(End User Programming with Hierarchical
Objects for Robust Interpreted Applications)
Euphoria is
a powerful yet simple programming language, developed by Robert Craig at Rapid
Deployment Software in 1993. It is very easy to use, and it has good support,
which makes it an excellent language for novice programmers. Euphoria is an
interpreted language, just like AWK or QBasic. Although Euphoria does not claim
to be object-oriented, some disagree by stating that its scope rules and
flexible data structures allow you to simulate any method of programming,
including object-oriented. "Euphoria is a small, fast, cheap programming
language and a true gift to young programmers.", states Paul Smith in an
August 1997 article in the Monitor.
Euphoria
is a new programming language with the following advantages over conventional
languages:
Ø
A remarkably simple, flexible, powerful language
definition that is easy to learn and use.
Ø
Dynamic storage allocation. Variables grow or shrink
without the programmer having to worry about allocating and freeing chunks of
memory. Objects of any size can be assigned to an element of a Euphoria
sequence (array).
Ø
A high-performance, state-of-the-art interpreter
that's at least 10 to 30 times faster than conventional interpreters such as
Microsoft QBasic, Perl and Python.
Ø
Lightning-fast pre-compilation. Your program is
checked for syntax and converted into an efficient internal form at over 35,000
lines per second on a Pentium-150.
Ø
Extensive run-time checking for: out-of-bounds
subscripts, uninitialized variables, bad parameter values for library routines,
illegal value assigned to a variable and many more. There are no mysterious
machine exceptions: you will always get a full English description of any
problem that occurs with your program at run-time, along with a call-stack
trace-back and a dump of all of your variable values. Programs can be debugged
quickly, easily and more thoroughly.
Ø
Features of the underlying hardware are completely
hidden. Programs are not aware of word-lengths, underlying bit-level
representation of values, byte-order etc.
Ø
A full-screen source debugger and an execution
profiler are included, along with a full-screen, multi-file editor. On a color
monitor, the editor displays Euphoria programs in multiple colors, to highlight
comments, reserved words, built-in functions, strings, and level of nesting of
brackets. It optionally performs auto-completion of statements, saving you
typing effort and reducing syntax errors. This editor is written in Euphoria,
and the source code is provided to you without restrictions. You are free to
modify it, add features, and redistribute it as you wish.
Ø
Euphoria programs run under Linux, 32-bit Windows,
and any DOS environment, and are not subject to any 64K or 640K memory
limitations.
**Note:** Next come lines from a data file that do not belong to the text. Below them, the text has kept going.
(** C16: the dispatch thread never oversleeps.  In every configuration that other
    threads' calls (creating, resetting and destroying timers, ending the heap)
    and the dispatch thread can reach, whatever the callbacks call: when the
    thread sleeps and no byte is waiting for it, its sleep ends not after the
    timeout of any armed timer (at once where that is past), and it sleeps
    without limit only if no timer is armed.  (Writes to the socket pair may find
    it full but do not fail otherwise.) *)
Theorem thread_never_oversleeps n ls h0 c since t :
  createTimerHeap true true n = (0, Some h0) -> (0 < n)%nat ->
  exec callback ls (mkConfig h0 NotStarted) c -> Forall (fun x => forall cmd, x = Some cmd -> write_fails cmd = false) ls ->
  thread c = Sleeping since t -> mSockPair (heap_of c) = [] ->
  match t with
  | None => tt_keys (mTimeTree (heap_of c)) = []
  | Some d => exists tv0, d = (if timer_lt since tv0 then timersub tv0 since else timerclear) /\
      forall k, k ∈ tt_keys (mTimeTree (heap_of c)) -> timer_lt k.1 tv0 = false
  end.
Proof.
  intros [= <-] Hn Hex Hw.
  assert (exists am, cinv c am) as (am & [R _ Hs]).
  { remember (mkConfig _ NotStarted) as c0 eqn:Ec0. revert Hw. induction Hex as [c|l x c1 c2 c3 Hex IH St]; intros Hw; subst.
    - exists ∅. destruct tt_init as [H1 H2]. split; cbn [heap_of thread]; [|done|done].
      split; cbn; try done.
      + intros tv a. rewrite H2, lookup_empty. split; [by intros ?%not_elem_of_nil|done].
      + intros a. rewrite lookup_empty. by intros [? ?].
    - apply Forall_app in Hw as [Hw Hx]. destruct (IH eq_refl Hw) as [am Hi]. inversion Hx; subst. by eapply step_cinv. }
  intros Ht Hp. specialize (Hs _ _ Ht Hp). destruct t as [d|].
  - destruct Hs as (tv0 & E & Hle). exists tv0. split; [done|]. intros [tv a] Hk. apply (hr_keys _ _ _ R) in Hk. by eapply Hle.
  - by apply (keys_empty 0 _ am R).
Qed.

(** ** What fires *)

Context (quiet : forall a, callback a = []).

(** Taking the first key leaves the others as they are. *)
Lemma remove_first k h am tv a ks :
  hrep k h am -> tt_keys (mTimeTree h) = (tv, a) :: ks ->
  hrep k (set_tree (RB_REMOVE (tv, a) (mTimeTree h)) h) (delete a am) /\ tt_keys (RB_REMOVE (tv, a) (mTimeTree h)) = ks.
Proof.
  intros R E. destruct (first_key _ _ _ _ _ _ R E) as [Ha _]. destruct (hrep_remove_key _ _ _ _ _ R Ha) as [R1 Hp].
  split; [done|]. rewrite E in Hp. apply Permutation_cons_inv in Hp.
  pose proof (tt_sorted _ (hr_tree _ _ _ R)) as S. rewrite E in S. apply StronglySorted_inv in S as [S _].
  eapply (StronglySorted_unique before); [|exact S|exact Hp]. exact (tt_sorted _ (hr_tree _ _ _ R1)).
Qed.

Definition later (now : timeval) (x : Z * timeval) : Prop := timer_lt now x.2 = true.
#[local] Instance later_dec now x : Decision (later now x).
Proof. unfold later. apply _. Defined.

Lemma loop_quiet fuel : forall now k h am,
  hrep k h am -> (length (tt_keys (mTimeTree h)) <= fuel)%nat ->
  wp (dispatch_loop callback fuel now (head (tt_keys (mTimeTree h)))) h (fun _ h' => exists t due,
    h' = set_fired (fired h ++ ((fun x => (x.2, now)) <$> due)) (set_tree t h) /\ hrep k h' (filter (later now) am) /\
    due ++ tt_keys t = tt_keys (mTimeTree h) /\ Forall (fun x => timer_lt now x.1 = false) due /\
    Forall (fun x => timer_lt now x.1 = true) (tt_keys t)).
Proof.
  assert (forall now k h am, hrep k h am -> Forall (fun x => timer_lt now x.1 = true) (tt_keys (mTimeTree h)) ->
    exists t due, h = set_fired (fired h ++ ((fun x : tkey => (x.2, now)) <$> due)) (set_tree t h) /\ hrep k h (filter (later now) am) /\
    due ++ tt_keys t = tt_keys (mTimeTree h) /\ Forall (fun x => timer_lt now x.1 = false) due /\
    Forall (fun x => timer_lt now x.1 = true) (tt_keys t)) as Hstop.
  { intros now k h am R Hl. exists (mTimeTree h), []. split_and!; [|rewrite map_filter_id; [done|]|done|constructor|done].
    - destruct h. cbn. by rewrite app_nil_r.
    - intros a tv Ha. apply (hr_keys _ _ _ R) in Ha. rewrite Forall_forall in Hl. exact (Hl _ Ha). }
  induction fuel as [|fuel IH]; intros now k h am R Hf.
  - destruct (tt_keys (mTimeTree h)) eqn:E; [|cbn in Hf; lia]. apply wp_ret.
    rewrite <- E. apply Hstop; [done|]. rewrite E. constructor.
  - destruct (tt_keys (mTimeTree h)) as [|[tv a] ks] eqn:E; cbn [head dispatch_loop fst].
    { apply wp_ret. rewrite <- E. apply Hstop; [done|]. rewrite E. constructor. }
    destruct (timer_lt now tv) eqn:El.
    { apply wp_ret. rewrite <- E. apply Hstop; [done|]. apply Forall_forall. intros [tv' a'] Hin.
      apply (hr_keys _ _ _ R) in Hin. destruct (first_key _ _ _ _ _ _ R E) as [_ Hle]. specialize (Hle _ _ Hin). cbn.
      apply timer_lt_spec in El. apply timer_ge_spec in Hle. apply timer_lt_spec. lia. }
    destruct (remove_first _ _ _ _ _ _ R E) as [R1 Ek]. destruct (first_key _ _ _ _ _ _ R E) as [Ha _].
    apply wp_bind, wp_modify, wp_bind, wp_modify, wp_bind. rewrite quiet. apply wp_ret, wp_bind, wp_gets. cbn [snd].
    set (h1 := set_fired _ _). assert (hrep k h1 (delete a am)) as R2 by (destruct R1 as [A B C D F G]; by split).
    rewrite tt_min by apply R2. assert (tt_keys (mTimeTree h1) = ks) as Ek1 by exact Ek.
    eapply wp_mono; [apply (IH now k h1 _ R2); rewrite Ek1; cbn in Hf; lia|]. cbn beta.
    intros _ h2 (t & due & -> & R3 & Ed & Hd & Hl). exists t, ((tv, a) :: due).
    split_and!; [cbn; by rewrite <- app_assoc| |cbn; by rewrite Ed, Ek1|by constructor|done].
    rewrite map_filter_delete_not in R3; [done|]. intros v Hv. unfold later. cbn. congruence.
Qed.

(** The timers due at [now], in the order in which they fire. *)
Definition due_list (now : timeval) (am : gmap Z timeval) (due : list tkey) : Prop :=
  StronglySorted before due /\ forall tv a, (tv, a) ∈ due <-> am !! a = Some tv /\ timer_lt now tv = false.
You can create programs that use the full multi-megabyte memory of
your computer, and a swap file is automatically used when a program needs more
memory than exists on your machine.
Ø
You can make a single, stand-alone .exe file from
your program.
Ø
Euphoria routines are naturally generic. The example
program below shows a single routine that will sort any type of data: integers,
floating-point numbers, strings etc. Euphoria is not an
"object-oriented" language, yet it achieves many of the benefits of
these languages in a much simpler way.
Example
Program
The
following is an example of a complete Euphoria program:
sequence list, sorted_list
function merge_sort(sequence x)
-- put x into ascending order using a
recursive merge sort
integer n, mid
sequence merged, a, b
n = length(x)
if n = 0 or n = 1 then
return x -- trivial case
end if
mid = floor(n/2)
a = merge_sort(x[1..mid]) -- sort first half of x
b = merge_sort(x[mid+1..n]) -- sort second half of x
-- merge the two sorted halves into one
merged = {}
while length(a) > 0 and length(b) >
0 do
if compare(a[1], b[1]) < 0 then
merged = append(merged, a[1])
a = a[2..length(a)]
else
merged = append(merged, b[1])
b = b[2..length(b)]
end if
end while
return merged & a & b -- merged data plus leftovers
end function
procedure print_sorted_list()
-- generate sorted_list from list
list = {9, 10, 3, 1, 4, 5, 8, 7, 6, 2}
sorted_list = merge_sort(list)
? sorted_list
end procedure
print_sorted_list() -- this command starts the program
The
above example contains 4 separate commands that are processed in order. The
first declares two variables: list and sorted_list to be sequences (flexible
arrays). The second defines a function merge_sort(). The third defines a
procedure print_sorted_list(). The final command calls procedure
print_sorted_list().
The
output from the program will be:
{1, 2, 3, 4, 5, 6, 7, 8, 9, 10}.
merge_sort()
will just as easily sort {1.5, -9, 1e6, 100} or {"oranges",
"apples", "bananas"}.
The language is a possible
replacement for QBasic or AWK as a quick one-off file manipulation tool; for
QBasic, Fortran, or extensible matrix packages for coding mathematical or
statistical procedures; for QBasic or Pascal as a beginner's first procedural
language; and for C or assembler as a language for fast, all-out action/arcade
DOS game programming.
Euphoria is not a visual
rapid application development tool for the corporate client-side programmer or
a Web language for the Web site administrator: Delphi/Power++ and Java/PERL are
safe for the moment, but the rest of the procedural world may be in play.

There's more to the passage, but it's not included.